Holly Ruter with Turning Leaf Counseling has heard from some clients who find themselves or have social anxiety are doing better now before the pandemic because they're able to stay inside.
"The forced stay home is a relief. I don't have to go anywhere, and it's socially acceptable for me not to go anywhere, so I don't have to worry, I don't have to push myself to do that. But then there's the people that are really social and they really want to be out doing things, and they've become increasingly more anxious or depressed."
At the beginning of the quarantine period a few months ago, Ruter heard from clients that they felt fine, but would then notice it began taking a bit of a toll on them.

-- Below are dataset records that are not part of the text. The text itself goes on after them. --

(* ===== verification/Lkm.v ===== *)
(** * Loadable modules of OpenBSD

    doc/systems/openbsd: chardev/ui.c and ui_mod.c (a character device whose
    operations only print, and its module) and lkm/hello.c (a module with one
    handler for every command).  A theorem on the entry points of these modules
    and of that of the serial port (ObsdRs232.v). *)

From S2P Require Import Prelude CMonad ObsdApi ObsdRs232.

Inductive call := Printf (fmt : string) | Lkmdispatch (cmd : Z).

Section Modules.
Context {K : Kernel call} {L : Lkm} {Dp : Dispatch call unit}.

Local Abbreviation M := (M call unit).

Definition printf (fmt : string) : M unit := post (Printf fmt).

(** ** chardev/ui.c *)

Definition ui_open : M Z := printf "open\n" ;; ret 0.
Definition ui_close : M Z := printf "close\n" ;; ret 0.
Definition ui_read : M Z := printf "read\n" ;; ret 0.
Definition ui_write : M Z := printf "write\n" ;; ret 0.
Definition ui_ioctl : M Z := printf "ioctl\n" ;; ret 0.

(** ** chardev/ui_mod.c *)

Definition ui_load (cmd : Z) : M Z := printf "ui_lkm loaded !\n" ;; ret 0.
Definition ui_unload (cmd : Z) : M Z := printf "ui_lkm unloaded !\n" ;; ret 0.
Definition ui_stat (cmd : Z) : M Z := printf "ui_lkm stated !\n" ;; ret 0.

(** DISPATCH returns from the function that uses it. *)
Definition ui_lkm (cmd ver : Z) : M Z := DISPATCH cmd ver ui_load ui_unload ui_stat.

(** ** lkm/hello.c *)

Definition point_handler (cmd : Z) : M Z :=
  (if cmd =? LKM_E_LOAD then printf "Hello World!\n"
   else if cmd =? LKM_E_UNLOAD then printf "Bye!!\n"
   else if cmd =? LKM_E_STAT then printf "Stat!!\n"
   else ret tt) ;;
  ret 0.

Definition my_mod (cmd ver : Z) : M Z := DISPATCH cmd ver point_handler point_handler point_handler.

Lemma commands_distinct :
  (LKM_E_UNLOAD =? LKM_E_LOAD) = false /\ (LKM_E_STAT =? LKM_E_LOAD) = false /\
  (LKM_E_STAT =? LKM_E_UNLOAD) = false.
Proof.
  pose proof lkm_commands_differ as H. rewrite !NoDup_cons, !elem_of_cons in H.
  rewrite !Z.eqb_neq. intuition congruence.
Qed.
End Modules.

(** The entry points of the three OpenBSD modules, the string device's,
    hello's and the serial port's: another version of the interface is refused
    with EINVAL and nothing is printed; for load, unload and stat each prints
    its own lines and answers what the kernel's part of the command answers,
    and none changes the state of its driver. *)
Theorem obsd_modules_announce {K : Kernel call} {K' : Kernel ObsdRs232.call} {L : Lkm}
    {Dp : Dispatch call unit} {Dp' : Dispatch ObsdRs232.call rs232_state} :
  announces ui_lkm
    [(LKM_E_LOAD, [Printf "ui_lkm loaded !\n"]);
     (LKM_E_UNLOAD, [Printf "ui_lkm unloaded !\n"]);
     (LKM_E_STAT, [Printf "ui_lkm stated !\n"])] /\
  announces my_mod
    [(LKM_E_LOAD, [Printf "Hello World!\n"]); (LKM_E_UNLOAD, [Printf "Bye!!\n"]);
     (LKM_E_STAT, [Printf "Stat!!\n"])] /\
  announces rs232_lkm
    [(LKM_E_LOAD, [ObsdRs232.Printf "rs232_lkm loaded !\n";
                   ObsdRs232.Printf "come on dude, ready to panic ?\n"]);
     (LKM_E_UNLOAD, [ObsdRs232.Printf "Get a haircut and get a real job !\n";
                     ObsdRs232.Printf "rs232_lkm unloaded !\n"]);
     (LKM_E_STAT, [ObsdRs232.Printf "Wanna see more stuff ? ;)\n";
                   ObsdRs232.Printf "rs232_lkm stated !\n"])].
Proof.
  destruct commands_distinct as (E1 & E2 & E3).
  split; [|split]; apply dispatch_announces; try done; intros s; unfold point_handler;
    by rewrite ?E1, ?E2, ?E3, ?Z.eqb_refl.
Qed.

(** A kernel whose own part of every command succeeds. *)
Example obsd_modules_announce_witness :
  let K : Kernel call := {| k_ret t c := 0; k_out t c i := 0 |} in
  let K' : Kernel ObsdRs232.call := {| k_ret t c := 0; k_out t c i := 0 |} in
  let L := numbered_lkm in let Dp := plain_dispatch K Lkmdispatch in
  let Dp' := plain_dispatch K' ObsdRs232.Lkmdispatch in
  announces ui_lkm
    [(1, [Printf "ui_lkm loaded !\n"]); (2, [Printf "ui_lkm unloaded !\n"]);
     (3, [Printf "ui_lkm stated !\n"])] /\
  announces my_mod
    [(1, [Printf "Hello World!\n"]); (2, [Printf "Bye!!\n"]); (3, [Printf "Stat!!\n"])] /\
  announces rs232_lkm
    [(1, [ObsdRs232.Printf "rs232_lkm loaded !\n"; ObsdRs232.Printf "come on dude, ready to panic ?\n"]);
     (2, [ObsdRs232.Printf "Get a haircut and get a real job !\n"; ObsdRs232.Printf "rs232_lkm unloaded !\n"]);
     (3, [ObsdRs232.Printf "Wanna see more stuff ? ;)\n"; ObsdRs232.Printf "rs232_lkm stated !\n"])].
Proof. intros K K' L Dp Dp'. exact obsd_modules_announce. Defined.
(* ===== verification/TypeReorder.v ===== *)
(** * The reordering of C types

    Model of src/rathaxes/compiler/passes/common/rtxResolve_TypeReordering.inc.cws:
    the chunks of a block of C code, among them declarations of structures,
    unions and type names, are put in an order in which a type comes after the
    types it is made of.  A first pass builds three tables of types, with what
    each depends on; a second walks them depth first and emits the chunk of a
    type after those of its dependencies; what is left follows in its order. *)
From Stdlib Require Import String.
From S2P Require Import Prelude CodeWorker.

Local Open Scope string_scope.
Local Open Scope list_scope.
Local Open Scope nat_scope.
Local Open Scope cw_scope.
Local Infix "==" := String.eqb (at level 70).

(** ** The nodes of the C syntax tree *)

(** A declaration node: its [type], its [name], which an anonymous declaration
    lacks, and its [ctype]. *)
Record decl_of (C : Type) := CDecl { n_type : string; n_name : option string; n_ctype : C }.
Arguments CDecl {C}.
Arguments n_type {C}.
Arguments n_name {C}.
Arguments n_ctype {C}.

(** A C type.  [ct_unknown] are the keywords the parser did not know, the first
    and the others; [ct_pointer] tells whether the attribute [pointer] exists;
    [ct_body] is [body.block] and [ct_list] is [list]. *)
#[warnings="-register-all"]
Inductive cctype : Type := CType {
  ct_storage : string;
  ct_specifier : string;
  ct_identifier : string;
  ct_cdecl_type : string;
  ct_unknown : option (string * list string);
  ct_pointer : bool;
  ct_body : list (decl_of cctype);
  ct_list : list (decl_of cctype)
}.

Definition cdecl : Type := decl_of cctype.

(** ** The tables of types *)

Record dep := Dep { dep_name : string; dep_type : string; dep_aggreg : bool }.

(** An entry of a table.  [t_managed] is the attribute [managed], which does not
    exist at first; [t_aggreg] is the attribute [aggreg] of the entry, which the
    walk reads. *)
Record tentry := TEntry {
  t_location : string; t_list : list dep; t_managed : option bool; t_aggreg : option bool
}.

Inductive table := Structs | Unions | Typedefs.

#[export] Instance table_eq_dec : EqDecision table.
Proof. solve_decision. Defined.

Record deps := Deps { structs : arr tentry; unions : arr tentry; typedefs : arr tentry }.

(** A reference to an entry. *)
Definition tid : Type := table * string.

Definition get_table (tb : table) (d : deps) : arr tentry :=
  match tb with Structs => structs d | Unions => unions d | Typedefs => typedefs d end.
(* ===== verification/ConfigMatcher.v ===== *)
(** * The matching of configurations

    Model of src/rathaxes/compiler/linker/rtxLink_ConfigMatcher.inc.cws, of the
    comparisons of typing/rules_types/number.inc.cws, symbol.inc.cws and
    string.inc.cws, and of the functions of node/rtxNode.inc.cws that prepare
    what is matched.  A block of code written for some systems carries
    constraints ([with]: an operator and a value for variables of interfaces);
    the linker keeps it when the configuration of the driver satisfies them. *)
From Stdlib Require Import String Ascii.
From S2P Require Import Prelude CodeWorker.

Local Open Scope string_scope.
Local Open Scope list_scope.
Local Open Scope nat_scope.
Local Open Scope cw_scope.
Local Infix "==" := String.eqb (at level 70).

(** ** Nodes *)

Record ident := Ident { id_scope : string; id_name : string; id_global : bool }.

(** A node of which [rtxRTypeName] asks the name: the constructors are the
    values of its attribute [type] that the function knows, [__rtx_id__] and
    [__rtx_rtype__]. *)
Inductive tnode := TId (i : ident) | TRType (name : tnode) (qualifier : string) | TOther (type : string).

(** A unit or a separator of a serial value such as [2.6.24]. *)
Record sunit := SUnit { u_type : string; u_val : string }.

(** A value: a number, a symbol and a string hold [v_val], a serial [v_list]. *)
Record vnode := VNode { v_type : string; v_rtype : tnode; v_val : string; v_list : list sunit }.

#[export] Instance ident_eq_dec : EqDecision ident.
Proof. solve_decision. Defined.
#[export] Instance tnode_eq_dec : EqDecision tnode.
Proof. solve_decision. Defined.
#[export] Instance sunit_eq_dec : EqDecision sunit.
Proof. solve_decision. Defined.
#[export] Instance vnode_eq_dec : EqDecision vnode.
Proof. solve_decision. Defined.

Definition rtxNodeIdentifier (id scope : string) : ident := Ident scope id false.

Definition rtxNodeRType (name : tnode) : tnode := TRType name "scalar".

Definition rtxNodeSerialUnit (theUnit : string) : sunit := SUnit "__rtx_serial_unit__" theUnit.

Definition rtxNodeSerialSep (theSeparator : string) : sunit := SUnit "__rtx_serial_sep__" theSeparator.

Definition rtxNodeSerial : vnode :=
  VNode "__rtx_serial__" (rtxNodeRType (TId (rtxNodeIdentifier "serial" "Builtin"))) "" [].
Lemma merge_prologue c1 c2 dst :
  cw_foreach merge_interface (interfaces c2) c1 = Ret dst ->
  same_tables c1 (foldl (fun dst glob => push_glob glob dst) dst (global_code c2)).
Proof.
  intros Hm.
  assert (H : same_tables c1 dst).
  { revert Hm. apply (cw_foreach_inv _ (fun _ d => same_tables c1 d)); [done|].
    intros pre ki rest d d' _ H Hm%merge_interface_tables. unfold same_tables in *. intuition congruence. }
  clear Hm. revert dst H. induction (global_code c2) as [|g l IH]; intros dst H; simpl; [done|].
  by apply IH.
Qed.

Lemma merge_caches ignore c1 c2 c :
  wf_cache c1 -> wf_cache c2 -> rtxLink_MergeCaches ignore c1 c2 = Ret c ->
  wf_cache c /\ forall tb h, view tb c h = view tb c1 h ++ view tb c2 h.
Proof.
  intros H1 H2 (d0 & Hd0 & (d1 & Hd1 & Hc)%cw_bind_Ret)%cw_bind_Ret.
  apply merge_prologue in Hd0. apply (merge_table ignore Sequences c2) in Hd1 as [W1 V1];
    [|done|by apply (same_tables_wf c1)].
  apply (merge_table ignore Types c2) in Hc as [W2 V2]; [|done..]. split; [done|].
  intros tb h. rewrite V2, V1, (same_tables_view tb c1) by done.
  destruct tb; simpl; by rewrite ?app_nil_r.
Qed.

(** C13: Merging two caches, when it returns, appends for every prototype
    the templates of the second cache to those of the first: each template
    keeps its contents and finds, under its new positions, the chunks it
    had; and the result is well formed. *)
Theorem merge_refines ignore c1 c2 c :
  wf_cache c1 -> wf_cache c2 -> rtxLink_MergeCaches ignore c1 c2 = Ret c ->
  wf_cache c /\ forall tb h, view tb c h = view tb c1 h ++ view tb c2 h.
Proof. apply merge_caches. Qed.
(** C17: When the fields of an accepted register share no bit, any choice of
    one value for each field can be or-ed together and read back: each field
    holds the value chosen for it. *)
Theorem register_values_roundtrip {A : Arith} {L : ArithLaws A} r c vs :
  rtxTypeCheck_Register r = Ret (Some c) -> binary_masks r = true -> disjoint_fields (c_body c) = true ->
  Forall2 (fun f v => v ∈ c_values f) (c_body c) vs ->
  Forall2 (fun f v => read_field f (all_values vs) = Z.shiftr (k_value v) (c_begin f)) (c_body c) vs.
Proof.
  intros Hc Hbin Hd Hpick. pose proof (checked_fields r c Hc Hbin) as Hall.
  assert (Hpl : Forall2 placed (c_body c) vs).
  { apply Forall2_same_length_lookup_2; [by eapply Forall2_length|]. intros i f v Hf Hv.
    apply Hall; [by eapply list_elem_of_lookup_2|]. by apply (Forall2_lookup_lr _ _ _ i _ _ Hpick). }
  pose proof (all_values_bits (c_body c) vs 0 Hpl Hd) as H. rewrite Z.lor_0_l in H.
  apply Forall2_same_length_lookup_2; [by eapply Forall2_length|]. intros i f v Hf Hv.
  apply read_field_eq; [by apply (Forall2_lookup_lr _ _ _ i _ _ Hpl)|].
  apply (Forall2_lookup_lr _ _ _ i f v (H ltac:(apply Forall_forall; intros; apply Z.testbit_0_l)) Hf Hv).
Qed.

(** ** The registers of the tests of the repository (tests/04_C_test_front_all) *)

Definition lcr : register := Register "LCR" "........"
  [RegMap "word_lengh" 0 (Some 1)
     [BitMask "00" "_5bits"; BitMask "01" "_6bits"; BitMask "10" "_7bits"; BitMask "11" "_8bits"];
   RegMap "stop_bits" 2 None [BitMask "0" "_1stop_bits"; BitMask "1" "_2stop_bits"];
   RegMap "parity_type" 3 (Some 5)
     [BitMask "000" "none"; BitMask "001" "odd"; BitMask "011" "even"; BitMask "101" "high"; BitMask "111" "low"];
   RegMap "break_signal" 6 None [BitMask "0" "disable"; BitMask "1" "enable"];
   RegMap "dlab" 7 None [BitMask "0" "buffers"; BitMask "1" "clock"]].

Definition mcr : register := Register "MCR" "****.*.."
  [RegMap "dtr" 0 None []; RegMap "rts" 1 None []; RegMap "ao2" 3 None []].

Definition checked (r : register) : checked_register :=
  match rtxTypeCheck_Register r with Ret (Some c) => c | _ => CheckedRegister 0 [] end.
Definition add_register (m : reg_names) (r : register) : reg_names :=
  aupd (r_name r) (fun o =>
    foldl (fun fields f => aupd (f_name f) (fun o =>
             foldl (fun values v => aupd (bm_name v) (fun _ => tt) values) (default [] o) (f_listmask f)) fields)
          (default [] o) (r_body r)) m.

Definition register_names (rs : list register) : reg_names := foldl add_register [] rs.

Definition field_names (m : reg_names) (r : string) : arr (arr unit) := default [] (aget r m).

(** The parameter of the sequence with this name. *)
Definition named_param (theSequence : sequence) (name : string) : option ident :=
  match list_find (fun item => item = name) (s_paramNames theSequence) with
  | Some (i, _) => q_params (s_rtype theSequence) !! i
  | None => None
  end.

(** No result: the argument has no type.  [registers] are those of the device. *)
Definition rtxNodeCall_paramType (m : reg_names) (registers : list string) (theSequence : sequence)
    (theParam : call_arg) : cw_outcome (option ident) :=
  match theParam with
  | AString => Ret (Some (rtxNodeIdentifier "string" "Builtin"))
  | ANumber => Ret (Some (rtxNodeIdentifier "number" "Builtin"))
  | AField [r; f] =>
      Ret (if findElement f (field_names m r) then Some (rtxNodeIdentifier "register_field" "Builtin") else None)
  | AField _ => Ret None
  | AValue [r; f; v] =>
      Ret (if findElement v (default [] (aget f (field_names m r)))
           then Some (rtxNodeIdentifier "register_value" "Builtin") else None)
  | AValue _ => Ret None
  | AData => Ret (named_param theSequence "")
  | ASymbol val =>
      Ret (match named_param theSequence val with
           | Some i => Some i
           | None => if existsb (String.eqb val) registers
                     then Some (rtxNodeIdentifier "register" "Builtin") else None
           end)
  | AOther _ => Error
  end.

"People were good. They were saying, 'I don't have to go to work, I don't have to go to school, this is awesome.' Two or three weeks into it, we started hearing people say, 'I'm bored, I want to get out and do things. I'm getting nervous about this.'"
If you're looking for ways to keep your mind off of what's going on, Ruter challenges people to do something positive.
"Whether that's posting a positive picture or a positive saying or whatever it is, because I need to feel positive. When we're giving positive, we feel positive too."
In addition, Ruter encourages people to go outside and get some fresh air, utilize deep breathing exercises, or socialize with a loved one via technology. And if you have to turn off the TV or social media for a bit, that's OK as well.